TASK >> Each line below from the one containing "(** * Read the" through the one containing "Python values are" is to be given again exactly, and no line outside that span.

INFORMATION PROVIDED >>
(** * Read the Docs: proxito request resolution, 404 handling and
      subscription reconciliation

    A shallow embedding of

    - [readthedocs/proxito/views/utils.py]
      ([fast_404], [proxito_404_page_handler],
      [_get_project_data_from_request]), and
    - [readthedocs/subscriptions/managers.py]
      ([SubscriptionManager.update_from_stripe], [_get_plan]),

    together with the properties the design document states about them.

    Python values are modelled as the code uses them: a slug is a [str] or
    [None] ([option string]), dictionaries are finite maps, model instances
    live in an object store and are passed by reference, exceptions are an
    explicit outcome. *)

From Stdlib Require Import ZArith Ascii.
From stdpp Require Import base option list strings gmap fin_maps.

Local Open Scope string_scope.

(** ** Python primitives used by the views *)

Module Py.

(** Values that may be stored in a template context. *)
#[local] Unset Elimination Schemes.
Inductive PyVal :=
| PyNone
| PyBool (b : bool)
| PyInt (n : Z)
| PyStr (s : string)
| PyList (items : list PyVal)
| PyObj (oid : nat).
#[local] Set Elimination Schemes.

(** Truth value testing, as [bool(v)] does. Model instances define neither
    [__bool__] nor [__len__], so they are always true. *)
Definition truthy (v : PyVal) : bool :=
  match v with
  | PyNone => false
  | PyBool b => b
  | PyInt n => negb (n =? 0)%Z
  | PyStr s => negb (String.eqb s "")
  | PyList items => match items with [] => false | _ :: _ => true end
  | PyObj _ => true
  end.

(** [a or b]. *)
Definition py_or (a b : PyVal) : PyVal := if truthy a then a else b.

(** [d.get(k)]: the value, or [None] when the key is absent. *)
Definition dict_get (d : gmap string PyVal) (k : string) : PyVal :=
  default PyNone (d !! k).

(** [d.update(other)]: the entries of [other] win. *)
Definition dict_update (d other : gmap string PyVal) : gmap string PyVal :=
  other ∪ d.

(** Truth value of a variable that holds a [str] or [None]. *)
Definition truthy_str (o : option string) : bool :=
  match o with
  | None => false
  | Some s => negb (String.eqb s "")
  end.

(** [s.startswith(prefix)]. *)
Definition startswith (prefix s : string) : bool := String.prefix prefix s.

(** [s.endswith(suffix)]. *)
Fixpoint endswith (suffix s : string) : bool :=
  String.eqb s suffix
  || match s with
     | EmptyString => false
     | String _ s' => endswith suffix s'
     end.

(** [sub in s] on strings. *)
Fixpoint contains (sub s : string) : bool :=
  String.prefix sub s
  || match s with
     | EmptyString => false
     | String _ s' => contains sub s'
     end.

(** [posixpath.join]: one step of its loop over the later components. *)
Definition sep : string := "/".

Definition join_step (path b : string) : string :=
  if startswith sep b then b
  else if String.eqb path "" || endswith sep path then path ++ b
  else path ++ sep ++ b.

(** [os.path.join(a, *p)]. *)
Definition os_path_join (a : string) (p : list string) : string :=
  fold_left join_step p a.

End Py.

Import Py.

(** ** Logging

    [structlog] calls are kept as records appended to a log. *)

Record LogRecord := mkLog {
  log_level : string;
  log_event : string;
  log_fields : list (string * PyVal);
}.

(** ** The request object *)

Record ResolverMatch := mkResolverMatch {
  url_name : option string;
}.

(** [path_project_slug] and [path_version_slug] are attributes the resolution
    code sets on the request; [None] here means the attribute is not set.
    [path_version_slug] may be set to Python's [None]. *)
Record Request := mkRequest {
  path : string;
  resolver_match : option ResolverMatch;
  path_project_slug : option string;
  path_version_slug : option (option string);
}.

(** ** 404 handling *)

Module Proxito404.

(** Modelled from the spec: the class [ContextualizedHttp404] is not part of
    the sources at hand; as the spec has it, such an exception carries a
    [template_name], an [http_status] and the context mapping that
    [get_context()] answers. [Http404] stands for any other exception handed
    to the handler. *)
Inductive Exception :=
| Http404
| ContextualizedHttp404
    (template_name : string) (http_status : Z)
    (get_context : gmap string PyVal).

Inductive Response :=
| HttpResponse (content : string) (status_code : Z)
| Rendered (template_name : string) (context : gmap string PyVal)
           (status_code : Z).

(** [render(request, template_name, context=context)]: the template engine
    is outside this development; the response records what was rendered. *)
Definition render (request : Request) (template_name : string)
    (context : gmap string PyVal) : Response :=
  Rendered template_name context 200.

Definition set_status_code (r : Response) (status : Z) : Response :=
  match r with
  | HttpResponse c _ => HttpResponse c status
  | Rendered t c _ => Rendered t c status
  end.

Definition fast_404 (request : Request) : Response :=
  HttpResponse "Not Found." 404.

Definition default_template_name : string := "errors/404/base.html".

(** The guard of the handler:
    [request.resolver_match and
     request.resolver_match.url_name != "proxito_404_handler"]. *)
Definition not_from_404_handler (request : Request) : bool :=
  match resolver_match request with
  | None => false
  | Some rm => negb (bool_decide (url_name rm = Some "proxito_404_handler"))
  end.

--

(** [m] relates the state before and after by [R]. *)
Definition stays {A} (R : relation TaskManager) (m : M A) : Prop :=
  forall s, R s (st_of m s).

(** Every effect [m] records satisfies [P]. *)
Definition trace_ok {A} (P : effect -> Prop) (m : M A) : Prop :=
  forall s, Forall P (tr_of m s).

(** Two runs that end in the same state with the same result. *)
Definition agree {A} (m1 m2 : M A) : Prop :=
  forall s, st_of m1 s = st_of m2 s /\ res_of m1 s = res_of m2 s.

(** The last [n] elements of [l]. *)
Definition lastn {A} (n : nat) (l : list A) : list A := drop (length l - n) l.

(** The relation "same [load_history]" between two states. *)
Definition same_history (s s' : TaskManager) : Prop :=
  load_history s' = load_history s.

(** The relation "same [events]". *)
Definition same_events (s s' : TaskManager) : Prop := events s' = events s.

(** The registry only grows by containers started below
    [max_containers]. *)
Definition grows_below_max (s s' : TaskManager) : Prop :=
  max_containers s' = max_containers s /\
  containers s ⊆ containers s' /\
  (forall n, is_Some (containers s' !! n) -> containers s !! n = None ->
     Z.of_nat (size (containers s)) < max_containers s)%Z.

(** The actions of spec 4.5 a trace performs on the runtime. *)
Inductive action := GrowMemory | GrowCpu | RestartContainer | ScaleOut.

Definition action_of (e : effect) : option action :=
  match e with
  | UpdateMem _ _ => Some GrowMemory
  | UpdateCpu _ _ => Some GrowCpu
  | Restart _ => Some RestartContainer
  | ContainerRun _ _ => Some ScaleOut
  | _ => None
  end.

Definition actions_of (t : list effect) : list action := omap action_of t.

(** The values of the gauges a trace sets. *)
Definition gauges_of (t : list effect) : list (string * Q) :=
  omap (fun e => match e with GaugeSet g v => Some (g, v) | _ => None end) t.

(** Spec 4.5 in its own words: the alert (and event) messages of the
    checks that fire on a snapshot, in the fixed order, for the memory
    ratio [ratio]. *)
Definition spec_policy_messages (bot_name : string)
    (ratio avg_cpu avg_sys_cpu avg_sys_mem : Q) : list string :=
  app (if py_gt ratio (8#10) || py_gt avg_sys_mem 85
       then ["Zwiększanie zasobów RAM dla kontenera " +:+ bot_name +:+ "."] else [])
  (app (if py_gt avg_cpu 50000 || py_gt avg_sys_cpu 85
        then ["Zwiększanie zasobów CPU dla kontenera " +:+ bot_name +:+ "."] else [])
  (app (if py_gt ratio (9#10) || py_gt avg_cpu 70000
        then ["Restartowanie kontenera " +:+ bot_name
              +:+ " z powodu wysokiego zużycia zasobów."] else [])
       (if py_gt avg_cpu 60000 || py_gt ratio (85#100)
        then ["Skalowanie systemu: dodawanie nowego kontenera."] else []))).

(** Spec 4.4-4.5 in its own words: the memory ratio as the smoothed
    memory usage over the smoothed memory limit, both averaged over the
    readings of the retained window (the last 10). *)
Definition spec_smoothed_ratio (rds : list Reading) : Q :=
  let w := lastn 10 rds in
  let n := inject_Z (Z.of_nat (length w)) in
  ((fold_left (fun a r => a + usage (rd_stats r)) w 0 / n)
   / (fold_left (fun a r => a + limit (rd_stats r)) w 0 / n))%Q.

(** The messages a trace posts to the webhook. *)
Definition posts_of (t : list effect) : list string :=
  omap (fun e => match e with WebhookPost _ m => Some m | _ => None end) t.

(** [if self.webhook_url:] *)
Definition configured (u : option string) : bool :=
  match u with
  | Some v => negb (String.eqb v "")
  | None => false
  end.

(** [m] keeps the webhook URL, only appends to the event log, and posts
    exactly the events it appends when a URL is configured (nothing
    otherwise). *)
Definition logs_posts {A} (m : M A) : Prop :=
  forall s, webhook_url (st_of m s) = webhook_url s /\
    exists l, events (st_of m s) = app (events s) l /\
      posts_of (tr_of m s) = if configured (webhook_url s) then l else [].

RESPONSE AREA >>
(** * Read the Docs: proxito request resolution, 404 handling and
      subscription reconciliation

    A shallow embedding of

    - [readthedocs/proxito/views/utils.py]
      ([fast_404], [proxito_404_page_handler],
      [_get_project_data_from_request]), and
    - [readthedocs/subscriptions/managers.py]
      ([SubscriptionManager.update_from_stripe], [_get_plan]),

    together with the properties the design document states about them.

    Python values are modelled as the code uses them: a slug is a [str] or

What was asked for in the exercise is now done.